* Given data:
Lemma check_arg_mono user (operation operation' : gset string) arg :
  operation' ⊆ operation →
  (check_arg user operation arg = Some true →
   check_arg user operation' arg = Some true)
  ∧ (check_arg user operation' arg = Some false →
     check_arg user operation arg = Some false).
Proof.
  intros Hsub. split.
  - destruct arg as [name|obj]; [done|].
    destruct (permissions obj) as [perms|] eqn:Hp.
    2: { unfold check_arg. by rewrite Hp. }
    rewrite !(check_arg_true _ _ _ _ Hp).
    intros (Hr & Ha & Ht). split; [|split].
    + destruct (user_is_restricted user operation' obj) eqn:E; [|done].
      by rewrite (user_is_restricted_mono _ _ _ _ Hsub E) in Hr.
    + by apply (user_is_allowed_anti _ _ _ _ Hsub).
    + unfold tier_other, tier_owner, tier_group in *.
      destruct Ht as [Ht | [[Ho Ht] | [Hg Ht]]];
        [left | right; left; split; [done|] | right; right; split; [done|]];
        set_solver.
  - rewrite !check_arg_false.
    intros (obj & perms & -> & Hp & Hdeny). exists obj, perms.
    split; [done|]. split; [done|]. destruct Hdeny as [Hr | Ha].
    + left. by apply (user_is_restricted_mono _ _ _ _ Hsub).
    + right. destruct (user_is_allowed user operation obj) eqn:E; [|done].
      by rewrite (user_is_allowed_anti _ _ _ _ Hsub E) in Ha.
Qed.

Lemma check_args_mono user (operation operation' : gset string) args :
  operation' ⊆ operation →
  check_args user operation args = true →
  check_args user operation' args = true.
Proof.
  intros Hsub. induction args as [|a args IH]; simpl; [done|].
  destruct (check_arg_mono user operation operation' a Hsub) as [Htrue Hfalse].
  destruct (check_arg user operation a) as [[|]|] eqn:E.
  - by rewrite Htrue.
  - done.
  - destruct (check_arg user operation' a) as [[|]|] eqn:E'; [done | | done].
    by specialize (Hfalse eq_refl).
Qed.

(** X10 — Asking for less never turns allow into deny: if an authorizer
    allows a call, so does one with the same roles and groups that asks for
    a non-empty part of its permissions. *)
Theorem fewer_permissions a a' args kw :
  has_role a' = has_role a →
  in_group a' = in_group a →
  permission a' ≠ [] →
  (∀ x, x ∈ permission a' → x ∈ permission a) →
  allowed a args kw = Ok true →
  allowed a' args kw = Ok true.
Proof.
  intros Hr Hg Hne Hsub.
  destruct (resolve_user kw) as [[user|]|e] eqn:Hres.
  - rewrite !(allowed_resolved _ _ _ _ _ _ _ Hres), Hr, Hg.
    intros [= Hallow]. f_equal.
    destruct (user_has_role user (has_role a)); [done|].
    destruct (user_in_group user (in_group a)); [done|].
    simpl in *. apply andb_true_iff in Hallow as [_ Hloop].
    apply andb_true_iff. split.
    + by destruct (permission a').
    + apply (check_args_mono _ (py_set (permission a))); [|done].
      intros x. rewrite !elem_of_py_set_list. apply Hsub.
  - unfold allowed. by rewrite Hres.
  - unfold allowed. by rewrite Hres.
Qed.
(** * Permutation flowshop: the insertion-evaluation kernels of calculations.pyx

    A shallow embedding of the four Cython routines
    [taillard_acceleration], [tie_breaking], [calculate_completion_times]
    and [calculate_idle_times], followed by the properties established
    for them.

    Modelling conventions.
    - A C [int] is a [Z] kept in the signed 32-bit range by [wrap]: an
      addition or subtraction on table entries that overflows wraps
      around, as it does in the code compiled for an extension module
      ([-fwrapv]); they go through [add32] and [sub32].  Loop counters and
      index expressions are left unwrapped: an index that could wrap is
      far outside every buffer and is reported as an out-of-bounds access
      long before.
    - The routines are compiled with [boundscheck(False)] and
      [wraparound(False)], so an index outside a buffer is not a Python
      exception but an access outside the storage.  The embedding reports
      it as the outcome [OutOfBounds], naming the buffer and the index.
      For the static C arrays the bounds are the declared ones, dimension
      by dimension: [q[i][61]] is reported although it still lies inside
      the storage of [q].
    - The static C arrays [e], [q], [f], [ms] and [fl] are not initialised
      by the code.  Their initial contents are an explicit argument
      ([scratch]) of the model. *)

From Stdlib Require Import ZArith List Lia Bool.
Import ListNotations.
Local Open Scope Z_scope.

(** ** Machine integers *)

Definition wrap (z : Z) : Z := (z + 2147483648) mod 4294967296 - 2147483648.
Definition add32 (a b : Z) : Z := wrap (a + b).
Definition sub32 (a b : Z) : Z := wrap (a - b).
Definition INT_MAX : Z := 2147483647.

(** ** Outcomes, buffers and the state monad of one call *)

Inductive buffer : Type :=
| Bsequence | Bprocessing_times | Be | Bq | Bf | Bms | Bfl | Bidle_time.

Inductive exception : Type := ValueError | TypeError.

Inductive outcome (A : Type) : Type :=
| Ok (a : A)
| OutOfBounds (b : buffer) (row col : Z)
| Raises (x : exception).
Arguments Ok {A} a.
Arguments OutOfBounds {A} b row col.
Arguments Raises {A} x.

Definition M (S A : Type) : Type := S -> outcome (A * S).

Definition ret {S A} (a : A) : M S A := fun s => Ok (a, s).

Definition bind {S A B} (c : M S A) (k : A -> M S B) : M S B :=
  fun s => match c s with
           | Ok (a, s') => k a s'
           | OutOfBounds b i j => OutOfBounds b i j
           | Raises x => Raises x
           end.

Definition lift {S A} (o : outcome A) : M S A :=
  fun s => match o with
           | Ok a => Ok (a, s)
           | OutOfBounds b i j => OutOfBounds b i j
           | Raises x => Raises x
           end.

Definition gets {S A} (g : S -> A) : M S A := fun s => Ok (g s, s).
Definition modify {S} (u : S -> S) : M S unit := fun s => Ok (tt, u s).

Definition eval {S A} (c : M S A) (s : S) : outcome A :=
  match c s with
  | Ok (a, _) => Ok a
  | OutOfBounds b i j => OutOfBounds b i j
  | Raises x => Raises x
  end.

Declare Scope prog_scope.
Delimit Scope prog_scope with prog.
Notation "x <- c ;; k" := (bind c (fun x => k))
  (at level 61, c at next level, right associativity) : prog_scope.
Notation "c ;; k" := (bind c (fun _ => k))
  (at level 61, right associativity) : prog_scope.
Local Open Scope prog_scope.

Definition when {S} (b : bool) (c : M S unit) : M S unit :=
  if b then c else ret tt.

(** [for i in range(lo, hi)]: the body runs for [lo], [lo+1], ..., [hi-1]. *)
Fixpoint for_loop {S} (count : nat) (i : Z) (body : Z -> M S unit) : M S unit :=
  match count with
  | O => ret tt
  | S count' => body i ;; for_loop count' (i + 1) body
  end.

* The task: Lines containing the word "access": copy every one of them from the records above.

* Expected answer:
      far outside every buffer and is reported as an out-of-bounds access
      exception but an access outside the storage.  The embedding reports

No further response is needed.